Advertisement

Evidence ‘Fabricated,’ Iraqi Says

Share
From Times Wire Services

A senior Iraqi official said Sunday that he expects Secretary of State Colin L. Powell to present the U.N. Security Council with fabricated evidence this week alleging that Saddam Hussein’s regime possesses banned weapons of mass destruction.

Gen. Hussam Mohammed Amin, Iraq’s chief liaison with U.N. weapons inspectors, said Washington will show the council “planted photos” to make its case that Iraq still has banned arms.

“I think they will be fabricated,” Amin said. “They will be space photos, aerial photos, of some vehicles that could be interpreted in different ways just to create suspicion around the Iraqi declaration. They will not be real evidence because we have nothing. We have no weapons of mass destruction.”

Advertisement

Iraq could refute the material if given a chance to study it, Amin said. “It is a political game,” he said.

On Wednesday, Powell will present the Security Council with what U.S. officials say is strong evidence that Iraq is working to impede the inspectors and conceal prohibited weapons. The officials have said Powell probably will present satellite images and electronic intercepts of Iraqi communications.

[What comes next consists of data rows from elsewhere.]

(* ===== verification/_CoqProject ===== *)
-Q . S2P
Prelude.v
JsValue.v
Ast.v
CommentMap.v
State.v
PositionIndex.v
Reconciler.v
Driver.v
Regenerator.v
Formatter.v
Convert.v
(* ===== verification/Regenerator.v ===== *)
(** * The Text Regenerator's trailing newlines (convert.js lines 83-86)

    [let tsCode = generate(ast, flowCode).code;
     for (let i = 0; i < state.trailingLines; i++) { tsCode += "\n"; }]
    The generator itself is external ([Convert.Collaborators]). The loop
    compares the counter with [state.trailingLines], which convert.js never
    assigns: it is [undefined] unless a handler set it, and [i < undefined]
    is [false]. The loop is modelled with fuel; [loop_fuel] is exactly the
    number of iterations, and any larger fuel gives the same string. *)

From S2P Require Import Prelude JsValue Ast.
From Stdlib Require Import Ascii.

Definition newline : ascii := newline_char.

(** [k] newline characters. *)
Fixpoint newlines (k : nat) : string :=
  match k with
  | O => EmptyString
  | S k' => String newline (newlines k')
  end.

(** [i < state.trailingLines]: a number compares numerically, [undefined]
    compares as [NaN], which is never greater. *)
Definition below_trailing (i : Z) (tl : option Z) : bool :=
  match tl with
  | Some n => Z.ltb i n
  | None => false
  end.

(** The loop body [tsCode += "\n"; i++], run while the test holds. *)
Fixpoint newline_loop (fuel : nat) (i : Z) (tl : option Z) (code : string) : string :=
  match fuel with
  | O => code
  | S fuel' =>
      if below_trailing i tl
      then newline_loop fuel' (i + 1) tl (code ++ String newline EmptyString)
      else code
  end.

(** The number of iterations of the loop started at [i = 0]. *)
Definition loop_fuel (tl : option Z) : nat :=
  match tl with
  | Some n => Z.to_nat n
  | None => O
  end.

(** Lines 84-86. *)
Definition append_trailing_lines (code : string) (tl : option Z) : string :=
  newline_loop (loop_fuel tl) 0 tl code.

Lemma newlines_snoc k : (String newline EmptyString ++ newlines k = newlines (S k))%string.
Proof. reflexivity. Qed.


(** With fuel at least the number of remaining iterations, the loop
    appends one newline per value of [i] below [n]. *)
Lemma newline_loop_enough_fuel fuel i n code :
  (Z.to_nat (n - i) <= fuel)%nat ->
  newline_loop fuel i (Some n) code = (code ++ newlines (Z.to_nat (n - i)))%string.
Proof.
  revert i code. induction fuel as [|fuel IH]; intros i code Hfuel; simpl.
  - assert (Z.to_nat (n - i) = O) as -> by lia. by rewrite string_app_nil_r.
  - destruct (Z.ltb_spec i n) as [Hlt|Hge].
    + rewrite IH by lia. rewrite <- string_app_assoc.
      replace (Z.to_nat (n - i)) with (S (Z.to_nat (n - (i + 1)))) by lia.
      by rewrite newlines_snoc.
    + assert (Z.to_nat (n - i) = O) as -> by lia. by rewrite string_app_nil_r.
Qed.

(** The generated code gets exactly [trailingLines] newlines when it is a
    number, none when it is negative, and none when it was never assigned. *)
Lemma append_trailing_lines_spec code tl :
  append_trailing_lines code tl = (code ++ newlines (loop_fuel tl))%string.
Proof.
  unfold append_trailing_lines. destruct tl as [n|]; simpl.
  - rewrite newline_loop_enough_fuel by lia. by rewrite Z.sub_0_r.
  - by rewrite string_app_nil_r.
Qed.


(** C14 (termination): the loop stops by itself: [loop_fuel] iterations are
    enough, and running it with any more fuel gives the same string. *)
Theorem newline_loop_terminates fuel code tl :
  (loop_fuel tl <= fuel)%nat ->
  newline_loop fuel 0 tl code = append_trailing_lines code tl.
Proof.
  intros Hf. rewrite append_trailing_lines_spec. destruct tl as [n|]; simpl in *.
  - rewrite newline_loop_enough_fuel by lia. by rewrite Z.sub_0_r.
  - destruct fuel; simpl; by rewrite string_app_nil_r.
Qed.

Lemma newline_loop_terminates_witness :
  newline_loop 10 0 (Some 3%Z) "x;" = append_trailing_lines "x;" (Some 3%Z).
Proof. apply newline_loop_terminates. simpl. lia. Defined.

Hussein is expected to have more to say about the U.S.-Iraqi confrontation in a rare interview, conducted Sunday with retired British lawmaker Tony Benn. Benn said the taped interview will be televised within a day or two.

In Sunday’s daily U.N. weapons inspections, monitors made surprise visits to, among other sites, a missile factory west of Baghdad and a chemicals complex to the south, both inspected before, and the Abu Ghraib Dairy Co., 12 miles west of the capital, the Information Ministry reported.

The dairy inspection presumably was linked to the hunt for signs of biological weapons work.